But even those who harbor serious doubts about capital punishment should feel duty-bound to oppose carve-outs from its reach that denigrate certain classes of victims, or that arbitrarily override democratic determinations that such victims deserve maximum protection.When even a liberal like Tribe is put off by the idea of a court reversing what elected legislators have decided, it is worth noting. The Court has an opportunity to reverse their decision in Kennedy v. Louisiana because they made an error in assuming that there was a trend away from allowing the execution of child rapists by ignoring that Congress in the National Defense Authorization Act had actually provided for execution of child rapists in the military. One of the foundations for the Court's decision was the supposed national consensus against such a penalty. But the revelation that there is indeed a law passed by the majority of the Congress and signed by the President refutes that conclusion. And it was always a rather tendentious conclusion, because one reason more states hadn't passed such laws was because of the uncertainty from a previous decision that left it unclear whether the Supreme Court would consider constitutional the death penalty for a crime that didn't result in death.

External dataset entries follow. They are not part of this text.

(* ===== verification/WasmSafeInv.v ===== *)
(** Rules for the operations of the WebAssembly interpreter ([WasmInterp]) on
    its operand stack: where they are defined and what they leave alone; then
    the invariant of a running program. *)

From stdpp Require Import gmap.
From S2P Require Import Prelude Intx Leb128 Leb128Correct FunctionLoader WasmValid WasmNum WasmInterp WasmTyped WasmBlocks.

#[local] Open Scope Z_scope.

(** ** Outcomes: falling through with [Q], an exception, or a return with [R] *)

Definition safe {A} (m : wbody A) (Q : A -> WState -> Prop) (R : WState -> Prop) (s : WState) : Prop :=
  match m s with Ret a s' => Q a s' | Exit s' => R s' | Throw _ _ => True | Undef => False end.

Lemma safe_pure {A} (a : A) (Q : A -> WState -> Prop) R s : Q a s -> safe (ret a) Q R s.
Proof. done. Qed.
Lemma safe_throw {A} e (Q : A -> WState -> Prop) R s : safe (throw e) Q R s.
Proof. done. Qed.
Lemma safe_gets {A} (f : WState -> A) (Q : A -> WState -> Prop) R s : Q (f s) s -> safe (gets f) Q R s.
Proof. done. Qed.
Lemma safe_modify f (Q : unit -> WState -> Prop) R s : Q tt (f s) -> safe (modify f) Q R s.
Proof. done. Qed.
Lemma safe_bind {A B} (m : wbody A) (k : A -> wbody B) Q R s :
  safe m (fun a s' => safe (k a) Q R s') R s -> safe (bind m k) Q R s.
Proof. unfold safe, bind. by destruct (m s). Qed.
Lemma safe_mono {A} (m : wbody A) (Q Q' : A -> WState -> Prop) R s :
  safe m Q R s -> (forall a s', Q a s' -> Q' a s') -> safe m Q' R s.
Proof. unfold safe. destruct (m s); naive_solver. Qed.
Lemma safe_option {A} (o : option A) a (Q : A -> WState -> Prop) R s : o = Some a -> Q a s -> safe (of_option o) Q R s.
Proof. by intros ->. Qed.
Lemma safe_assert b (Q : unit -> WState -> Prop) R s : b = true -> Q tt s -> safe (zen_assert b) Q R s.
Proof. by intros ->. Qed.

(** ** What operations on the operands leave alone *)

Record quiet (s s' : WState) : Prop := {
  q_top : Top s' = Top s;
  q_bound : TopBoundary s' = TopBoundary s;
  q_frames : Frames s' = Frames s;
  q_end : IpEnd s' = IpEnd s;
  q_ctrl : Ctrl s' = Ctrl s;
  q_local : LocalPtr s' = LocalPtr s;
  q_func : FuncInst s' = FuncInst s;
  q_lin : LinearMemSize s' = LinearMemSize s;
  q_cache : BlockAddrCache s' = BlockAddrCache s;
  q_inst : Inst s' = Inst s;
}.

Lemma quiet_refl s : quiet s s.
Proof. by split. Qed.
Lemma quiet_trans s1 s2 s3 : quiet s1 s2 -> quiet s2 s3 -> quiet s1 s3.
Proof. intros [] []. split; congruence. Qed.

(** The operand stack has moved by [n] cells. *)
Record by_cells (n : Z) (s s' : WState) : Prop := {
  bc_quiet : quiet s s';
  bc_ip : Ip s' = Ip s;
  bc_vsp : ValStackPtr s' = ValStackPtr s + n;
}.

Lemma by_cells_trans n m s1 s2 s3 : by_cells n s1 s2 -> by_cells m s2 s3 -> by_cells (n + m) s1 s3.
Proof. intros [Q1 E1 V1] [Q2 E2 V2]. split; [by eapply quiet_trans|congruence|lia]. Qed.

(** The current frame. *)
Definition in_frame (s : WState) (f : InterpFrame) : Prop := head (Frames s) = Some f.

Lemma by_frame n s s' f : by_cells n s s' -> in_frame s f -> in_frame s' f.
Proof. intros [[] _ _] H. unfold in_frame in *. congruence. Qed.

Lemma pop_safe T s f R :
  in_frame s f -> ValueBasePtr f + cellsOf T <= ValStackPtr s ->
  safe (valuePop T) (fun _ s' => by_cells (- cellsOf T) s s') R s.
Proof.
  intros Hf Hv. unfold valuePop, curFrame. apply safe_bind, safe_bind, safe_gets. eapply safe_option; [exact Hf|].
  apply safe_bind, safe_gets. apply safe_bind, safe_assert; [by apply Z.leb_le|]. apply safe_bind, safe_modify, safe_pure.
  by repeat split.
Qed.

Lemma peek_safe T s f R :
  in_frame s f -> ValueBasePtr f + cellsOf T <= ValStackPtr s -> safe (valuePeek T) (fun _ s' => s' = s) R s.
Proof.
  intros Hf Hv. unfold valuePeek, curFrame. apply safe_bind, safe_bind, safe_gets. eapply safe_option; [exact Hf|].
  apply safe_bind, safe_gets. apply safe_bind, safe_assert; [by apply Z.leb_le|]. by apply safe_pure.
Qed.

Lemma push_safe T v s f R :
  in_frame s f -> ValStackPtr s + cellsOf T <= ValueBoundary f ->
  safe (valuePush T v) (fun _ s' => by_cells (cellsOf T) s s') R s.
Proof.
  intros Hf Hv. unfold valuePush, curFrame. apply safe_bind, safe_bind, safe_gets. eapply safe_option; [exact Hf|].
  apply safe_bind, safe_gets. apply safe_bind, safe_modify. apply safe_bind, safe_modify.
  apply safe_assert; [by apply Z.leb_le|]. by repeat split.
Qed.

Lemma get_safe T p s R :
  LocalPtr s <= p -> p + cellsOf T <= ValStackPtr s -> 0 < cellsOf T -> safe (valueGet T p) (fun _ s' => s' = s) R s.
Proof.
  intros H1 H2 H3. unfold valueGet. apply safe_bind, safe_gets. apply safe_bind, safe_assert; [|by apply safe_pure].
  cbn [id]. rewrite (proj2 (Z.ltb_lt _ _)), (proj2 (Z.leb_le _ _)), (proj2 (Z.leb_le _ _)) by lia. done.
Qed.

Lemma set_safe T p v s f R :
  in_frame s f -> LocalPtr s <= p -> p + cellsOf T <= FrameAddr f -> p < ValStackPtr s ->
  safe (valueSet T p v) (fun _ s' => by_cells 0 s s') R s.
Proof.
  intros Hf H1 H2 H3. unfold valueSet, curFrame. apply safe_bind, safe_bind, safe_gets. eapply safe_option; [exact Hf|].
  apply safe_bind, safe_gets. apply safe_bind, safe_assert; [by apply Z.ltb_lt|]. cbn [id].
  rewrite (proj2 (Z.leb_le _ _)), (proj2 (Z.leb_le _ _)) by lia. apply safe_modify. repeat split. cbn. lia.
Qed.

(** ** Cells of types *)

Definition tcell (t : WASMType) : Z := if wide t then 2 else 1.
Fixpoint tcells (l : list WASMType) : Z := match l with [] => 0 | t :: l => tcell t + tcells l end.

Lemma tcell_bounds t : 1 <= tcell t <= 2.
Proof. unfold tcell. destruct (wide t); lia. Qed.
Lemma tcells_nonneg l : 0 <= tcells l.
Proof. induction l as [|t l IH]; cbn; [lia|]. pose proof (tcell_bounds t). lia. Qed.
Lemma tcells_app l k : tcells (l ++ k) = tcells l + tcells k.
Proof. induction l; cbn; lia. Qed.
Lemma tcells_reverse l : tcells (reverse l) = tcells l.
Proof. induction l as [|t l IH]; [done|]. rewrite reverse_cons, tcells_app, IH. cbn. lia. Qed.
Lemma tcells_low n l : 0 <= tcells (low n l) <= tcells l.
Proof.
  unfold low. pose proof (tcells_app (take (length l - n) l) (drop (length l - n) l)) as E. rewrite take_drop in E.
  pose proof (tcells_nonneg (take (length l - n) l)). pose proof (tcells_nonneg (drop (length l - n) l)). lia.
Qed.
Lemma num_tcell t T : num_of t = Some T -> cellsOf T = tcell t.
Proof. by destruct t; intros [= <-]. Qed.
Lemma cellsOf_pos T : T <> NI TU8 -> 1 <= cellsOf T <= 2.
Proof. destruct T as [[]|[]]; try done; vm_compute; split; congruence. Qed.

If a legislature were to exempt the killers of gay men or lesbians from capital punishment, even dedicated death penalty opponents should cry foul in the Constitution's name. So too, should they cry foul when the judiciary holds the torturers or violent rapists of young children to be constitutionally exempt from the death penalty imposed by a legislature judicially permitted to apply that penalty to cop killers and murderers for hire. In doing so, the court is imposing a dubious limit on the ability of a representative government to enforce its own, entirely plausible, sense of which crimes deserve the most severe punishment.
If the Court loses the part of its argument that Justice Kennedy made about the national consensus, all that is left is the part of his decision that said that capital punishment for such a crime is wrong. If they don't reconsider and change their original decision, the five justices will be telling us that they consider their own opinion of what is a fitting punishment to trump what elected legislatures, including the Congress of the United States think.
Now that Louisiana has asked for a rehearing, the Court has a chance to reexamine a mistake that they made in the first place. They should listen to Laurence Tribe.